> [What this task involves]: Which lines below include the string "strcmp"? Please show each one.

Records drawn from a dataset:
Definition buffer_from_str (str : option (list Z)) : M (option ak_buffer_t) :=
  match str with
  | None => mret None
  | Some str =>
      let len := zlen str in
      buf ← ak_buffer_new (u64 (len + 1));
      match buf with
      | None => mret None
      | Some _ =>
          '(rc, buf) ← ak_buffer_copy_to buf (Some str) len;
          if negb (rc =? 0) then _ ← ak_buffer_free buf; mret None else mret buf
      end
  end.

Definition buffer_append_str (buf : option ak_buffer_t) (str : option (list Z))
    : M (Z * option ak_buffer_t) :=
  match buf, str with
  | Some b, Some str =>
      let len := zlen str in
      let old_count := b_count b in
      grown ← (if b_capacity b <? u64 (old_count + len) then
                 let new_capacity := u64 (u64 (old_count + len) * 2) in
                 new_data ← alloc_bytes new_capacity;
                 match new_data with
                 | None => mret None
                 | Some new_data =>
                     new_data ← lift (blit new_data 0 (b_data b) 0 old_count);
                     _ ← free_obj;
                     mret (Some (mk_buffer new_data new_capacity (b_count b) (b_origin_offset b)))
                 end
               else mret (Some b));
      match grown with
      | None => mret (-1, Some b)
      | Some b =>
          data ← lift (blit (b_data b) old_count str 0 len);
          mret (0, Some (mk_buffer data (b_capacity b) (u64 (old_count + len)) (b_origin_offset b)))
      end
  | _, _ => mret (-1, buf)
  end.

Definition buffer_append_char (buf : option ak_buffer_t) (c : Z) : M (Z * option ak_buffer_t) :=
  buffer_append_str buf (Some (if c =? 0 then [] else [c])).

(** The string, and the buffer it is in. *)
Definition buffer_to_cstr (buf : option ak_buffer_t) : M (option (list Z) * option ak_buffer_t) :=
  match buf with
  | None => mret (None, None)
  | Some b =>
      let count := b_count b in
      grown ← (if b_capacity b <? u64 (count + 1) then
                 new_data ← alloc_bytes (u64 (count + 1));
                 match new_data with
                 | None => mret None
                 | Some new_data =>
                     new_data ← lift (blit new_data 0 (b_data b) 0 count);
                     _ ← free_obj;
                     mret (Some (mk_buffer new_data (u64 (count + 1)) (b_count b) (b_origin_offset b)))
                 end
               else mret (Some b));
      match grown with
      | None => mret (None, Some b)
      | Some b =>
          data ← lift (wr (b_data b) count 0);
          str ← lift (c_string data);
          mret (Some str, Some (mk_buffer data (b_capacity b) (b_count b) (b_origin_offset b)))
      end
  end.

(** * Joining *)

(** One turn of the loop over the arguments. *)
Definition join_component (result : option ak_buffer_t) (component : option (list Z))
    : M (option ak_buffer_t) :=
  match component with
  | None | Some [] => mret result
  | Some (c :: rest) =>
      let result_count := ak_buffer_count result in
      if result_count =? 0 then
        '(_, result) ← buffer_append_str result component; mret result
      else
        last ← lift (match ak_buffer_data result with
                     | Some result_data => rd result_data (result_count - 1)
                     | None => Undef
                     end);
        let needs_sep := negb (is_separator p last) in
        let component_starts_with_sep := is_separator p c in
        '(result, component) ←
          if needs_sep && negb component_starts_with_sep then
            '(_, result) ← buffer_append_char result (separator g); mret (result, c :: rest)
          else if negb needs_sep && component_starts_with_sep then mret (result, rest)
          else mret (result, c :: rest);
        '(_, result) ← buffer_append_str result (Some component);
        mret result
  end.

Fixpoint join_components (result : option ak_buffer_t) (args : list (option (list Z)))
    : M (option ak_buffer_t) :=
  match args with
  | [] => mret result
  | component :: args => result ← join_component result component; join_components result args
  end.

Definition ak_filepath_join (args : list (option (list Z))) : M (option ak_buffer_t) :=
  if negb (initialized g) then mret None else
  result ← ak_buffer_new 256;
  match result with
  | None => mret None
  | Some _ => join_components result args
  end.

(** * Normalizing *)

Definition ak_filepath_is_absolute (path : option (list Z)) : bool :=
  match path with
  | None | Some [] => false
  | Some (c :: rest) =>
      match p with
      | Windows =>
          match rest with
          | [] => false
          | d :: _ =>
              if (((0x41 <=? c) && (c <=? 0x5A)) || ((0x61 <=? c) && (c <=? 0x7A))) && (d =? 0x3A)
              then true
              else is_separator p c && is_separator p d
          end
      | _ => c =? 0x2F
      end
  end.

Definition dot : list Z := [0x2E].
Definition dotdot : list Z := [0x2E; 0x2E].

(** The component in [component_buf] is complete. *)
Definition end_component (component_buf : list Z) (comp_idx : Z) (components : list_base_t (list Z))
    : M (list Z * list_base_t (list Z)) :=
  component_buf ← lift (wr component_buf comp_idx 0);
  component ← lift (c_string component_buf);
  if strcmp component dot =? 0 then mret (component_buf, components)
  else if strcmp component dotdot =? 0 then
    if 0 <? count components then
      '(last, components) ← lift (list_pop_ components);
      match last with
      | Some _ => _ ← free_obj; mret (component_buf, components)
      | None => mret (component_buf, components)
      end
    else mret (component_buf, components)
  else
    ok ← alloc_obj (u64 (comp_idx + 1));
    if ok : bool then
      '(_, components) ← list_push_ components component sizeof_pointer;
      mret (component_buf, components)
    else mret (component_buf, components).

(** [while ( *p) ...] *)
Fixpoint parse_components (path component_buf : list Z) (comp_idx : Z)
    (components : list_base_t (list Z)) : M (list Z * Z * list_base_t (list Z)) :=
  match path with
  | [] => mret (component_buf, comp_idx, components)
  | c :: path =>
      if is_separator p c then
        if 0 <? comp_idx then
          '(component_buf, components) ← end_component component_buf comp_idx components;
          parse_components path component_buf 0 components
        else parse_components path component_buf comp_idx components
      else if comp_idx <? PATH_MAX p - 1 then
        component_buf ← lift (wr component_buf comp_idx c);
        parse_components path component_buf (comp_idx + 1) components
      else parse_components path component_buf comp_idx components
  end.

(** One turn of the loop over the components. *)
Definition append_component (comp : list Z) (acc : option ak_buffer_t * bool)
    : M (option ak_buffer_t * bool) :=
  let '(result, first) := acc in
  result ← if negb first then
             '(_, result) ← buffer_append_char result (separator g); mret result
           else mret result;
  '(_, result) ← buffer_append_str result (Some comp);
  _ ← free_obj;
  mret (result, false).

(** What is built from the components. *)
Definition build_path (is_absolute : bool) (components : list_base_t (list Z))
    : M (option ak_buffer_t) :=
  result ← ak_buffer_new 256;
  match result with
  | None =>
      _ ← list_while (R := False) components (λ _ _, _ ← free_obj; mret (inl ())) ();
      _ ← list_deinit_ components;
      mret None
  | Some _ =>
      result ← if is_absolute then
                 '(_, result) ← buffer_append_char result (separator g); mret result
               else mret result;
      r ← list_while (R := False) components (λ comp acc,
        acc ← append_component comp acc; mret (inl acc)) (result, true);
      let result := match r with inl (result, _) => result | inr e => False_rect _ e end in
      _ ← list_deinit_ components;
      if (ak_buffer_count result =? 0) && negb is_absolute then
        '(_, result) ← buffer_append_str result (Some dot); mret result
      else mret result
  end.

Definition ak_filepath_normalize (path : option (list Z)) : M (option ak_buffer_t) :=
  match path with
  | None => mret None
  | Some path_ =>
      if negb (initialized g) then mret None else
      let is_absolute := ak_filepath_is_absolute path in
      '(component_buf, comp_idx, components) ←
        parse_components path_ (fresh_bytes 0 (PATH_MAX p)) 0 (list_init sizeof_pointer);
      components ← if 0 <? comp_idx then
                     '(_, components) ← end_component component_buf comp_idx components;
                     mret components
                   else mret components;
      build_path is_absolute components
  end.

(** * Parts of a path *)

(** The last character of a kind, from index [i] on. *)
Fixpoint find_last (f : Z → bool) (str : list Z) (i : Z) (last : option Z) : option Z :=
  match str with
  | [] => last
  | c :: str => find_last f str (i + 1) (if f c then Some i else last)
  end.

Definition ak_filepath_basename (path : option (list Z)) : M (option ak_buffer_t) :=
  match path with
  | None | Some [] => mret None
  | Some path_ =>
      if negb (initialized g) then mret None else
      match find_last (is_separator p) path_ 0 None with
      | None => buffer_from_str path
      | Some last_sep => buffer_from_str (Some (drop (Z.to_nat (last_sep + 1)) path_))
      end
  end.

Definition ak_filepath_dirname (path : option (list Z)) : M (option ak_buffer_t) :=
  match path with
  | None | Some [] => mret None
  | Some path_ =>
      if negb (initialized g) then mret None else
      match find_last (is_separator p) path_ 0 None with
      | None => buffer_from_str (Some dot)
      | Some last_sep =>
          if last_sep =? 0 then
            buffer_from_str (Some (if separator g =? 0 then [] else [separator g]))
          else
            let len := last_sep in
            buf ← ak_buffer_new (u64 (len + 1));
            match buf with
            | None => mret None
            | Some _ => '(_, buf) ← ak_buffer_copy_to buf path len; mret buf
            end
      end
  end.

Definition ak_filepath_extension (path : option (list Z)) : M (option ak_buffer_t) :=
  match path with
  | None | Some [] => mret None
  | Some _ =>
      if negb (initialized g) then mret None else
      base ← ak_filepath_basename path;
      match base with
      | None => mret None
      | Some _ =>
          '(base_str, base) ← buffer_to_cstr base;
          match base_str with
          | None => _ ← ak_buffer_free base; mret None
          | Some base_str =>
              match find_last (λ c, c =? 0x2E) base_str 0 None with
              | None => _ ← ak_buffer_free base; mret None
              | Some last_dot =>
                  if last_dot =? 0 then _ ← ak_buffer_free base; mret None else
                  ext ← buffer_from_str (Some (drop (Z.to_nat last_dot) base_str));
                  _ ← ak_buffer_free base;
                  mret ext
              end
          end
      end
  end.

(** * Directories of the system *)

(** [var && *var] *)
Definition set_variable (name : String.string) : option (list Z) :=
  match getenv env name with
  | Some v => match chars v with [] => None | s => Some s end
  | None => None
  end.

> [Answer section]:
  if strcmp component dot =? 0 then mret (component_buf, components)
  else if strcmp component dotdot =? 0 then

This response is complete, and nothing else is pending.